Demyansk (Демя́нск) is an urban locality (a work settlement) and the administrative center of Demyansky District of Novgorod Oblast, Russia, located along the Yavon River. Municipally, it is incorporated as Demyanskoye Urban Settlement, the only urban settlement in the district. Population:

==History==
Demyansk was first mentioned in a chronicle in 1406 as Demon. The area was a part of Derevskaya Pyatina of Novgorod. Demon was a fortress protecting a waterway from Lake Ilmen upstream the Pola and the Yavon to Lake Seliger. The fortress was located close to the boundary between the Novgorod Republic and the Grand Duchy of Moscow, and it was at least twice sieged by Muscovite troops. In 1441, the Muscovites did not manage to conquer Demon, but in the 1470s they conquered and destroyed the fortress. After the subsequent fall of Novgorod, Demon was transferred to the Grand Duchy of Moscow. In the 17th century, Demon went into decline, and a new settlement was founded nearby, which was known as Demyansky Pogost, and later as Demyansk. In the course of the administrative reform carried out in 1708 by Peter the Great, the area was included into Ingermanland Governorate (known since 1710 as Saint Petersburg Governorate). In 1727, separate Novgorod Governorate was split off. Between 1772 and 1824, Demyansk was a part of Starorussky Uyezd of Novgorod Viceroyalty (since 1796 of Novgorod Governorate). In 1824, it was chartered and became the center of Demyansky Uyezd, which was split off Starorussky Uyezd.

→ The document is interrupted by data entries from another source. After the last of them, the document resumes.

(** X20.  The name is the last resort, and it is looked up in a scan of its
    own: when no device answers at a host and the unique id is absent, or
    parses and belongs to no device of its scan, [find_device] with a name
    returns what [get_device] finds for that name in the next scan. *)
Theorem find_device_falls_back_to_name
    (DEFAULT_NAME : string) (UUID : string -> option Z)
    (get_chromecasts : nat -> list Chromecast)
    (get_chromecast_from_host : string -> string -> option Chromecast)
    (name : string) (host uuid : option string) (n : nat) :
  name <> "" ->
  device_at_host DEFAULT_NAME get_chromecast_from_host (Some name) host = None ->
  (truthy_opt uuid = false ->
   find_device DEFAULT_NAME UUID get_chromecasts get_chromecast_from_host
               (Some name) host uuid n
     = get_device get_chromecasts (Some name) n) /\
  (forall u id,
      uuid = Some u -> u <> "" -> UUID u = Some id ->
      (forall x, In x (get_chromecasts n) -> cc_uuid x <> id) ->
      find_device DEFAULT_NAME UUID get_chromecasts get_chromecast_from_host
                  (Some name) host uuid n
        = get_device get_chromecasts (Some name) (S n)).
Proof.
  intros Hn Hh.
  assert (Ht : truthy_str name = true) by (apply truthy_str_of_nonempty; exact Hn).
  split.
  - intros Hu. rewrite (find_device_after_host _ _ _ _ _ _ _ _ Hh).
    rewrite Hu. cbn zeta. unfold lookup_of.
    cbn [found is_some negb scans waited app truthy_opt].
    rewrite Ht. cbn [andb]. rewrite orb_true_r. cbn [orb negb].
    destruct (get_device get_chromecasts (Some name) n) as [f s w].
    reflexivity.
  - intros u id -> Hu Hp Hx.
    assert (Hm : first_match (fun x => eqb_uuid (cc_uuid x) id) (get_chromecasts n)
                   = None).
    { apply first_match_none. intros x Hin. unfold eqb_uuid. apply Z.eqb_neq.
      exact (Hx x Hin). }
    rewrite (find_device_after_host _ _ _ _ _ _ _ _ Hh).
    cbn [truthy_opt]. rewrite (truthy_str_of_nonempty u Hu). cbn zeta.
    rewrite (get_device_via_uuid_parsed UUID get_chromecasts u id n Hu Hp), Hm.
    unfold lookup_of. cbn [found is_some negb scans waited app].
    rewrite Ht. cbn [andb]. rewrite !orb_true_r. cbn [orb negb].
    destruct (get_device get_chromecasts (Some name) (S n)) as [f s w].
    reflexivity.
Qed.

Lemma find_device_falls_back_to_name_witness :
  find_device "Cast Control" two_ids two_devices kitchen_host
              (Some "kitchen") (Some "192.168.1.99") None 0
    = get_device two_devices (Some "kitchen") 0 /\
  found (get_device two_devices (Some "kitchen") 0) = Ok (Some kitchen).
Proof.
  split; [|reflexivity].
  apply (proj1 (find_device_falls_back_to_name "Cast Control" two_ids two_devices
                  kitchen_host "kitchen" (Some "192.168.1.99") None 0
                  ltac:(discriminate) eq_refl)).
  reflexivity.
Defined.

Lemma get_device_waited (get_chromecasts : nat -> list Chromecast)
    (name : option string) (n : nat) :
  waited (get_device get_chromecasts name n)
    = waited_for (found (get_device get_chromecasts name n)) /\
  scans (get_device get_chromecasts name n) = S n.
Proof.
  unfold get_device, get_devices, get_first, lookup_of.
  destruct (negb (truthy_opt name)); [|destruct name].
  - destruct (get_chromecasts n); split; reflexivity.
  - destruct (first_match _ _); split; reflexivity.
  - destruct (get_chromecasts n); split; reflexivity.
Qed.

Lemma get_device_via_uuid_waited (UUID : string -> option Z)
    (get_chromecasts : nat -> list Chromecast) (uuid : option string) (n : nat) :
  waited (get_device_via_uuid UUID get_chromecasts uuid n)
    = waited_for (found (get_device_via_uuid UUID get_chromecasts uuid n)) /\
  scans (get_device_via_uuid UUID get_chromecasts uuid n) = S n /\
  (forall e, found (get_device_via_uuid UUID get_chromecasts uuid n) = Raise e ->
             e = ValueError /\ exists u, uuid = Some u /\ UUID u = None).
Proof.
  unfold get_device_via_uuid, get_devices, get_first, lookup_of.
  destruct (negb (truthy_opt uuid)); [|destruct uuid as [u|]].
  - destruct (get_chromecasts n); repeat split; discriminate.
  - destruct (UUID u) eqn:E.
    + destruct (first_match _ _); repeat split; discriminate.
    + split; [reflexivity|]. split; [reflexivity|].
      intros e He. cbn [found] in He. split; [congruence|].
      exists u. split; [reflexivity | exact E].
  - destruct (get_chromecasts n); repeat split; discriminate.
Qed.

(** X21.  Whatever the identifiers, [find_device] waits for the device it
    returns and for no other, scans the network at most twice, and raises
    nothing but the [ValueError] of a unique id that does not parse. *)
Theorem find_device_waits_for_result_only
    (DEFAULT_NAME : string) (UUID : string -> option Z)
    (get_chromecasts : nat -> list Chromecast)
    (get_chromecast_from_host : string -> string -> option Chromecast)
    (name host uuid : option string) (n : nat) :
  waited (find_device DEFAULT_NAME UUID get_chromecasts get_chromecast_from_host
                      name host uuid n)
    = waited_for
        (found (find_device DEFAULT_NAME UUID get_chromecasts
                            get_chromecast_from_host name host uuid n)) /\
  (n <= scans (find_device DEFAULT_NAME UUID get_chromecasts
                           get_chromecast_from_host name host uuid n) <= n + 2)%nat /\
  (forall e,
      found (find_device DEFAULT_NAME UUID get_chromecasts
                         get_chromecast_from_host name host uuid n) = Raise e ->
      e = ValueError /\ exists u, uuid = Some u /\ UUID u = None).
Proof.
  destruct (device_at_host DEFAULT_NAME get_chromecast_from_host name host)
    as [d|] eqn:Hh.
  - rewrite (find_device_at_host DEFAULT_NAME UUID get_chromecasts
               get_chromecast_from_host name host uuid n d Hh).
    cbn [found scans waited waited_for].
    split; [reflexivity|]. split; [lia|]. intros e He. discriminate.
  - rewrite (find_device_after_host DEFAULT_NAME UUID get_chromecasts
               get_chromecast_from_host name host uuid n Hh).
    cbn zeta.
    destruct (get_device_via_uuid_waited UUID get_chromecasts uuid n)
      as [Hw [Hs Hr]].
    destruct (truthy_opt uuid) eqn:Hu.
    + destruct (get_device_via_uuid UUID get_chromecasts uuid n) as [f s w].
      cbn [found scans waited] in *. subst s w.
      destruct f as [[x|]|e]; cbn [is_some negb waited_for app].
      * rewrite andb_false_r, !orb_true_r. cbn [negb found scans waited waited_for].
        split; [reflexivity|]. split; [lia|]. intros e He. discriminate.
      * rewrite andb_true_r, !orb_true_r. cbn [negb].
        destruct (truthy_opt name); cbn [found scans waited waited_for].
        -- destruct (get_device_waited get_chromecasts name (S n)) as [Hw' Hs'].
           destruct (get_device_found_ok get_chromecasts name (S n)) as [o Ho].
           cbn [found scans waited]. rewrite Hw', Hs'. split; [reflexivity|]. split; [lia|].
           intros e He. rewrite Ho in He. discriminate.
        -- split; [reflexivity|]. split; [lia|]. intros e He. discriminate.
      * cbn [found scans waited waited_for].
        split; [reflexivity|]. split; [lia|]. exact Hr.
    + unfold lookup_of. cbn [found is_some negb scans waited app].
      rewrite andb_true_r, orb_false_r.
      destruct (truthy_opt name); cbn [found scans waited].
      * rewrite orb_true_r. cbn [negb].
        destruct (get_device_waited get_chromecasts name n) as [Hw' Hs'].
        destruct (get_device_found_ok get_chromecasts name n) as [o Ho].
        cbn [found scans waited]. rewrite Hw', Hs'. split; [reflexivity|]. split; [lia|].
        intros e He. rewrite Ho in He. discriminate.
      * rewrite orb_false_r.
        destruct (get_device_waited get_chromecasts None n) as [Hw' Hs'].
        destruct (get_device_found_ok get_chromecasts None n) as [o Ho].
        destruct (truthy_opt host); cbn [negb found scans waited waited_for app].
        -- split; [reflexivity|]. split; [lia|]. intros e He. discriminate.
        -- cbn [found scans waited]. rewrite Hw', Hs'. split; [reflexivity|]. split; [lia|].
           intros e He. rewrite Ho in He. discriminate.
Qed.

Lemma find_device_waits_for_result_only_witness :
  waited (find_device "Cast Control" two_ids two_devices kitchen_host
                      (Some "Living Room") None (Some "not-a-uuid") 0) = [] /\
  exists u, Some "not-a-uuid" = Some u /\ two_ids u = None.
Proof.
  split.
  - apply (proj1 (find_device_waits_for_result_only "Cast Control" two_ids
                    two_devices kitchen_host (Some "Living Room") None
                    (Some "not-a-uuid") 0)).
  - apply (proj2 (proj2 (find_device_waits_for_result_only "Cast Control" two_ids
                           two_devices kitchen_host (Some "Living Room") None
                           (Some "not-a-uuid") 0)) ValueError eq_refl).
Defined.

(** X22.  With no identifier at all, an absent or empty text counting as
    none, [find_device] returns the first device of one scan, having waited
    for it, or [None] when the scan finds no device. *)
Theorem find_device_without_identifiers
    (DEFAULT_NAME : string) (UUID : string -> option Z)
    (get_chromecasts : nat -> list Chromecast)
    (get_chromecast_from_host : string -> string -> option Chromecast)
    (name host uuid : option string) (n : nat) :
  truthy_opt name = false -> truthy_opt host = false -> truthy_opt uuid = false ->
  find_device DEFAULT_NAME UUID get_chromecasts get_chromecast_from_host
              name host uuid n
    = match get_chromecasts n with
      | [] => {| found := Ok None; scans := S n; waited := [] |}
      | first :: _ => {| found := Ok (Some first); scans := S n; waited := [first] |}
      end.
Proof.
  intros Hn Hh Hu. unfold find_device. rewrite Hn, Hh, Hu.
  cbn [andb orb negb found scans waited app].
  unfold get_device, get_devices, get_first. cbn [truthy_opt negb].
  destruct (get_chromecasts n); reflexivity.
Qed.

On August 1, 1927, the uyezds were abolished, and Demyansky District was established, with the center in Demyansk. Demyansk belonged to Novgorod Okrug of Leningrad Oblast. Effective October 1, 1927 the town of Demyansk was made a selo. On July 23, 1930 the okrugs were abolished, and the districts became directly subordinate to the oblast. Between September, 1941, and February, 1943 parts of Demyansk District were occupied by German troops. The settlement was a place for the Battle of Demyansk during World War II in 1942. On July 5, 1944, Demyansky District was transferred to newly established Novgorod Oblast and remained there ever since. On December 28, 1960 Demyansk was granted the urban-type settlement status.

==Economy==

===Industry===
The existing enterprises in Demyansk serve timber and food industries.

===Transportation===
Demyansk is located on the road connecting Yazhelbitsy and Staraya Russa. There are also local roads. There is bus traffic originating from Demyansk.

==Culture and recreation==
Demyansk contains thirteen objects classified as cultural and historical heritage of local significance. These include a number of pre-1917 buildings of the former uyezd center, including a prison, an archaeological monument, and a number of graves of soldiers fallen in World War II.

Demyansk hosts the Demyansky District Museum.